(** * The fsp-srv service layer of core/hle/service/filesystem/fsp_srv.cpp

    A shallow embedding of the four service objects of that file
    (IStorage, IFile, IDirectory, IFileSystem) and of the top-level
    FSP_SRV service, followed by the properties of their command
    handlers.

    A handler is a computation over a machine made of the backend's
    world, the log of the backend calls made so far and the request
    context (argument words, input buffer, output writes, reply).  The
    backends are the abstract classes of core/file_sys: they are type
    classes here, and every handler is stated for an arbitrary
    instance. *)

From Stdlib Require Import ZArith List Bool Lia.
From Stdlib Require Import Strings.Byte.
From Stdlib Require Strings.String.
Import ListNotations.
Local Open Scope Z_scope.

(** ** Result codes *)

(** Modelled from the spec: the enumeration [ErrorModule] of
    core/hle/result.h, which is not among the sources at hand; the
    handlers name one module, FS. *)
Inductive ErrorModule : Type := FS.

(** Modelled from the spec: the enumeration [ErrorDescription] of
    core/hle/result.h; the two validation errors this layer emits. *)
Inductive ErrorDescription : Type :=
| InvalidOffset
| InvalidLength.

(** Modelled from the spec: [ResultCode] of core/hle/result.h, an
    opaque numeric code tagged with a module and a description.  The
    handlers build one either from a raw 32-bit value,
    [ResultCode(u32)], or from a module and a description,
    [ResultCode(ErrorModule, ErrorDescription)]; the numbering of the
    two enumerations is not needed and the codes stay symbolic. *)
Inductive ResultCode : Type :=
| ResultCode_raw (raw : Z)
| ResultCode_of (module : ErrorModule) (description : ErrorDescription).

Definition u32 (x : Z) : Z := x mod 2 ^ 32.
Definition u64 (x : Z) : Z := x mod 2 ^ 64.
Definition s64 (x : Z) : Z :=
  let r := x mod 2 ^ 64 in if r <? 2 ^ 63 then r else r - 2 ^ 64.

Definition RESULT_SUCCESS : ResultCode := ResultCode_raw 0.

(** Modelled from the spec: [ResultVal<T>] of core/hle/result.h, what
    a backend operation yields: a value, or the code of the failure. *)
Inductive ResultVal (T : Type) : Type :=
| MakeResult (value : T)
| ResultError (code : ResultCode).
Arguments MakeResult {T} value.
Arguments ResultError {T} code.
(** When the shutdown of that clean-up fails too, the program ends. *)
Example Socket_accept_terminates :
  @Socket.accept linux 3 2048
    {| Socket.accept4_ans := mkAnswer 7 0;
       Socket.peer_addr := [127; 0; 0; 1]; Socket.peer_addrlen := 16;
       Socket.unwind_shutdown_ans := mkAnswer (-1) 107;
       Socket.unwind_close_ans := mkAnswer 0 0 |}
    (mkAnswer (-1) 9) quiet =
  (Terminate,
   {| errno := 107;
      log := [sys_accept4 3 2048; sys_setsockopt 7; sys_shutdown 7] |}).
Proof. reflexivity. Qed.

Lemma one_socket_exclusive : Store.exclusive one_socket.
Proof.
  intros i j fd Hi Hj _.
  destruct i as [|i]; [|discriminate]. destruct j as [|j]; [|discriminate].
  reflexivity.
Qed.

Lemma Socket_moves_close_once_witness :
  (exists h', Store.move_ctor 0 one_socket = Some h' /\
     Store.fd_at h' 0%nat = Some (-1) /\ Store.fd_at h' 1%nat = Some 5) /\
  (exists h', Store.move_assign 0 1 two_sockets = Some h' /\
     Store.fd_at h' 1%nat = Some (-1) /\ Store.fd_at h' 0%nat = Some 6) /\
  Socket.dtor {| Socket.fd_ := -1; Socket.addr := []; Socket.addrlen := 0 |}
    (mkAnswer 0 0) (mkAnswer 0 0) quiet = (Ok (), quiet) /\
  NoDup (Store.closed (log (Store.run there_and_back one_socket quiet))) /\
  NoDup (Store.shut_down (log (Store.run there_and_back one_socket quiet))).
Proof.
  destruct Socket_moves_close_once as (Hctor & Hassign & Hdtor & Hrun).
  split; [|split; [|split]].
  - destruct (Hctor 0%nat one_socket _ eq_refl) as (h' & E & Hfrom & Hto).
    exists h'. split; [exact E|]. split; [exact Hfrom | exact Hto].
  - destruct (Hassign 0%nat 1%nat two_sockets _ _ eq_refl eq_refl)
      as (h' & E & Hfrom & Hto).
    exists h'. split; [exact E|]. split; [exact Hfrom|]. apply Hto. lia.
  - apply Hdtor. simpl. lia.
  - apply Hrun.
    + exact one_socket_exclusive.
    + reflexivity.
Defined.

(AIM OF THE TASK):
In this exercise, every line of the listing is to be output exactly.

(ANSWER TO THIS PROBLEM):
(** * The fsp-srv service layer of core/hle/service/filesystem/fsp_srv.cpp

    A shallow embedding of the four service objects of that file
    (IStorage, IFile, IDirectory, IFileSystem) and of the top-level
    FSP_SRV service, followed by the properties of their command
    handlers.

    A handler is a computation over a machine made of the backend's
    world, the log of the backend calls made so far and the request
    context (argument words, input buffer, output writes, reply).  The
    backends are the abstract classes of core/file_sys: they are type
    classes here, and every handler is stated for an arbitrary
    instance. *)

From Stdlib Require Import ZArith List Bool Lia.
From Stdlib Require Import Strings.Byte.
From Stdlib Require Strings.String.
Import ListNotations.
Local Open Scope Z_scope.

(** ** Result codes *)

(** Modelled from the spec: the enumeration [ErrorModule] of
    core/hle/result.h, which is not among the sources at hand; the
    handlers name one module, FS. *)
Inductive ErrorModule : Type := FS.

(** Modelled from the spec: the enumeration [ErrorDescription] of
    core/hle/result.h; the two validation errors this layer emits. *)
Inductive ErrorDescription : Type :=
| InvalidOffset
| InvalidLength.

(** Modelled from the spec: [ResultCode] of core/hle/result.h, an
    opaque numeric code tagged with a module and a description.  The
    handlers build one either from a raw 32-bit value,
    [ResultCode(u32)], or from a module and a description,
    [ResultCode(ErrorModule, ErrorDescription)]; the numbering of the
    two enumerations is not needed and the codes stay symbolic. *)
Inductive ResultCode : Type :=
| ResultCode_raw (raw : Z)
| ResultCode_of (module : ErrorModule) (description : ErrorDescription).

Definition u32 (x : Z) : Z := x mod 2 ^ 32.
Definition u64 (x : Z) : Z := x mod 2 ^ 64.
Definition s64 (x : Z) : Z :=
  let r := x mod 2 ^ 64 in if r <? 2 ^ 63 then r else r - 2 ^ 64.

Definition RESULT_SUCCESS : ResultCode := ResultCode_raw 0.

(** Modelled from the spec: [ResultVal<T>] of core/hle/result.h, what
    a backend operation yields: a value, or the code of the failure. *)
Inductive ResultVal (T : Type) : Type :=
| MakeResult (value : T)
| ResultError (code : ResultCode).
Arguments MakeResult {T} value.
Arguments ResultError {T} code.
(** When the shutdown of that clean-up fails too, the program ends. *)
Example Socket_accept_terminates :
  @Socket.accept linux 3 2048
    {| Socket.accept4_ans := mkAnswer 7 0;
       Socket.peer_addr := [127; 0; 0; 1]; Socket.peer_addrlen := 16;
       Socket.unwind_shutdown_ans := mkAnswer (-1) 107;
       Socket.unwind_close_ans := mkAnswer 0 0 |}
    (mkAnswer (-1) 9) quiet =
  (Terminate,
   {| errno := 107;
      log := [sys_accept4 3 2048; sys_setsockopt 7; sys_shutdown 7] |}).
Proof. reflexivity. Qed.

Lemma one_socket_exclusive : Store.exclusive one_socket.
Proof.
  intros i j fd Hi Hj _.
  destruct i as [|i]; [|discriminate]. destruct j as [|j]; [|discriminate].
  reflexivity.
Qed.

Lemma Socket_moves_close_once_witness :
  (exists h', Store.move_ctor 0 one_socket = Some h' /\
     Store.fd_at h' 0%nat = Some (-1) /\ Store.fd_at h' 1%nat = Some 5) /\
  (exists h', Store.move_assign 0 1 two_sockets = Some h' /\
     Store.fd_at h' 1%nat = Some (-1) /\ Store.fd_at h' 0%nat = Some 6) /\
  Socket.dtor {| Socket.fd_ := -1; Socket.addr := []; Socket.addrlen := 0 |}
    (mkAnswer 0 0) (mkAnswer 0 0) quiet = (Ok (), quiet) /\
  NoDup (Store.closed (log (Store.run there_and_back one_socket quiet))) /\
  NoDup (Store.shut_down (log (Store.run there_and_back one_socket quiet))).
Proof.
  destruct Socket_moves_close_once as (Hctor & Hassign & Hdtor & Hrun).
  split; [|split; [|split]].
  - destruct (Hctor 0%nat one_socket _ eq_refl) as (h' & E & Hfrom & Hto).
    exists h'. split; [exact E|]. split; [exact Hfrom | exact Hto].
  - destruct (Hassign 0%nat 1%nat two_sockets _ _ eq_refl eq_refl)
      as (h' & E & Hfrom & Hto).
    exists h'. split; [exact E|]. split; [exact Hfrom|]. apply Hto. lia.
  - apply Hdtor. simpl. lia.
  - apply Hrun.
    + exact one_socket_exclusive.
    + reflexivity.
Defined.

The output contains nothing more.